**WHAT IS REQUIRED:**
Reproduce, from the lines below, exactly the stretch that begins at the line containing "match map_get (ok_name key) outputs" and ends at the line containing "(map_insert (ok_name key) path", both included.
=== TASK DATA ===
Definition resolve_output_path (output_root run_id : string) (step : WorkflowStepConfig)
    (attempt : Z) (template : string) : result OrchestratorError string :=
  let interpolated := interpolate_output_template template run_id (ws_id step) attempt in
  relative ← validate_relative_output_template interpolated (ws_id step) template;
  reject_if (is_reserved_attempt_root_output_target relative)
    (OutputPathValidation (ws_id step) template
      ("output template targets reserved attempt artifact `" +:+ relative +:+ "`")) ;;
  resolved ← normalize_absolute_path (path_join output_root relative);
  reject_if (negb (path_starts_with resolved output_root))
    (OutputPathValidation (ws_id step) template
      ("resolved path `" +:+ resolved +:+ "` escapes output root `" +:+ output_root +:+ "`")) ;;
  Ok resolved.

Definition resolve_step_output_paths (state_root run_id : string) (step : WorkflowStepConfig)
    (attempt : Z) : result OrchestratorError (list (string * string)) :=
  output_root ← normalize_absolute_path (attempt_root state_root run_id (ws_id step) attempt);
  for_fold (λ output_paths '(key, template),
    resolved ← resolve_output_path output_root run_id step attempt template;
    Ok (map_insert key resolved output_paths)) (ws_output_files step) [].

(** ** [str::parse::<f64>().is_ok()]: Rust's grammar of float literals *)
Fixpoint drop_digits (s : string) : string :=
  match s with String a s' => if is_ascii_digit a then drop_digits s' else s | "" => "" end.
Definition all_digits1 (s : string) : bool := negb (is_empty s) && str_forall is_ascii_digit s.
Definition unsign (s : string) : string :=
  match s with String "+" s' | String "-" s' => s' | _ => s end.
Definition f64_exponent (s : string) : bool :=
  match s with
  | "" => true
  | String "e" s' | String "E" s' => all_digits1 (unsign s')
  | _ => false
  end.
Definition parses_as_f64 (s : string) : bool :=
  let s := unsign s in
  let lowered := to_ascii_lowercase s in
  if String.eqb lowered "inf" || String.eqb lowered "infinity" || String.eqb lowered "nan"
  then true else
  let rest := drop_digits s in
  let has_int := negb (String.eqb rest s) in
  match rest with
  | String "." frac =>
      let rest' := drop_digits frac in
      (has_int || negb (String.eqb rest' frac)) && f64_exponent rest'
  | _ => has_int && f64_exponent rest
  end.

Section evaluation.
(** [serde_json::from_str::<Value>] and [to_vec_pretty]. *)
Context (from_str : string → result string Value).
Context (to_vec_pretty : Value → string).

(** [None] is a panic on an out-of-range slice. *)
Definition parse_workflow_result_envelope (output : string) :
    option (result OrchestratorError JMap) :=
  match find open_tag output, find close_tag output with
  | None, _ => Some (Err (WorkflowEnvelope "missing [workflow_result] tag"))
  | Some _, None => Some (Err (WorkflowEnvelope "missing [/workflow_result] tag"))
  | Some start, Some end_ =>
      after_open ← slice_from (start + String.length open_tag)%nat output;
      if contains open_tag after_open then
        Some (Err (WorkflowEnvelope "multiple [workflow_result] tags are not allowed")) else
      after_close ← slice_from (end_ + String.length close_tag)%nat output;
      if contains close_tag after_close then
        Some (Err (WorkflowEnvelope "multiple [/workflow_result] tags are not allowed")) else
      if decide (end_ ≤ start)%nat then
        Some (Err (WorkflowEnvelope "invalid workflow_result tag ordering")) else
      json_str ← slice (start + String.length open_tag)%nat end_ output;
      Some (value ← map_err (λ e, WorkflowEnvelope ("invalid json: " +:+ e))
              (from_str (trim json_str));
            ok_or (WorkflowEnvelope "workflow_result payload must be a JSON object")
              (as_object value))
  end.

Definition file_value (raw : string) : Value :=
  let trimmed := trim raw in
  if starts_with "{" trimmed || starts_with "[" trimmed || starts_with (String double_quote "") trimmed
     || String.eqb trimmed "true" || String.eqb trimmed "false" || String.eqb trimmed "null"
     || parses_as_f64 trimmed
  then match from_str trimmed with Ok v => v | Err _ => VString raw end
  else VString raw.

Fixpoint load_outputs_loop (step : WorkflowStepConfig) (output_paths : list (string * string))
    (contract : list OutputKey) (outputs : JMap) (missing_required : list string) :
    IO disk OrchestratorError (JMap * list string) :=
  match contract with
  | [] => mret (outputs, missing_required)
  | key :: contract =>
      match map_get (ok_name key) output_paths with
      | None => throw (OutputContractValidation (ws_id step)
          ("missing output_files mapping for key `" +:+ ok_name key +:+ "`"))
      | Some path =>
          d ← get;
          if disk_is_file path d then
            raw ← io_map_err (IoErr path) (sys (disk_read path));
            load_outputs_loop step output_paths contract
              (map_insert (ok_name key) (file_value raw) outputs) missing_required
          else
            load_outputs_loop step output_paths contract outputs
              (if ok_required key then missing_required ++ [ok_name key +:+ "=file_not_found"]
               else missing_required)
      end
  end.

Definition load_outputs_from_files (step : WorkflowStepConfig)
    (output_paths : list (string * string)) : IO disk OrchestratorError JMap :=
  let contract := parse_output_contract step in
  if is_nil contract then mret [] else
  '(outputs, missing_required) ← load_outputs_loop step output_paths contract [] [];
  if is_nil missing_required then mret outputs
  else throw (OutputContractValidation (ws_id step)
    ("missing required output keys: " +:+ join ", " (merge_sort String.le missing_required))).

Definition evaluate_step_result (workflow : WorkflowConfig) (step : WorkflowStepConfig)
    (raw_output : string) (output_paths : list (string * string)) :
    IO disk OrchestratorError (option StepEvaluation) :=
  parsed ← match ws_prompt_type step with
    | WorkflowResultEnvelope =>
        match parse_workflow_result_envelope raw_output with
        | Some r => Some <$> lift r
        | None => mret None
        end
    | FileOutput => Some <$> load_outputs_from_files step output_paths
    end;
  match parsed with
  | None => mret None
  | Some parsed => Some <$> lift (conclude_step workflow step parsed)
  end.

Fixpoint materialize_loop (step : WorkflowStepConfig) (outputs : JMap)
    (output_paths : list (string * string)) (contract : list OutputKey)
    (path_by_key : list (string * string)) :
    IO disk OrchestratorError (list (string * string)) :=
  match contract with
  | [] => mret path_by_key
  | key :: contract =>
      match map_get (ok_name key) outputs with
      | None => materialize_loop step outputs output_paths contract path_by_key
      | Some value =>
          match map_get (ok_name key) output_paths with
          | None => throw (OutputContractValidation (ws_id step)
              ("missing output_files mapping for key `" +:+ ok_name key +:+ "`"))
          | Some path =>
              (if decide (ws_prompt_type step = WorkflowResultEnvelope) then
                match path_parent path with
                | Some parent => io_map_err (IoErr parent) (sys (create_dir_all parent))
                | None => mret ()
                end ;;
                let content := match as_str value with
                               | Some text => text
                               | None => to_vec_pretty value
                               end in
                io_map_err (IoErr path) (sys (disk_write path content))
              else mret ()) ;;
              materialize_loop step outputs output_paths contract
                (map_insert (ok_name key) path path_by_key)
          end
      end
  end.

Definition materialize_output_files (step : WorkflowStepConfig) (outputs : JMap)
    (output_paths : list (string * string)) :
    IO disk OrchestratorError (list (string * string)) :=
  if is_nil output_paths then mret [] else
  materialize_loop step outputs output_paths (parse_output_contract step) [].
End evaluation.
===
**TASK RESPONSE:**
      match map_get (ok_name key) outputs with
      | None => materialize_loop step outputs output_paths contract path_by_key
      | Some value =>
          match map_get (ok_name key) output_paths with
          | None => throw (OutputContractValidation (ws_id step)
              ("missing output_files mapping for key `" +:+ ok_name key +:+ "`"))
          | Some path =>
              (if decide (ws_prompt_type step = WorkflowResultEnvelope) then
                match path_parent path with
                | Some parent => io_map_err (IoErr parent) (sys (create_dir_all parent))
                | None => mret ()
                end ;;
                let content := match as_str value with
                               | Some text => text
                               | None => to_vec_pretty value
                               end in
                io_map_err (IoErr path) (sys (disk_write path content))
              else mret ()) ;;
              materialize_loop step outputs output_paths contract
                (map_insert (ok_name key) path path_by_key)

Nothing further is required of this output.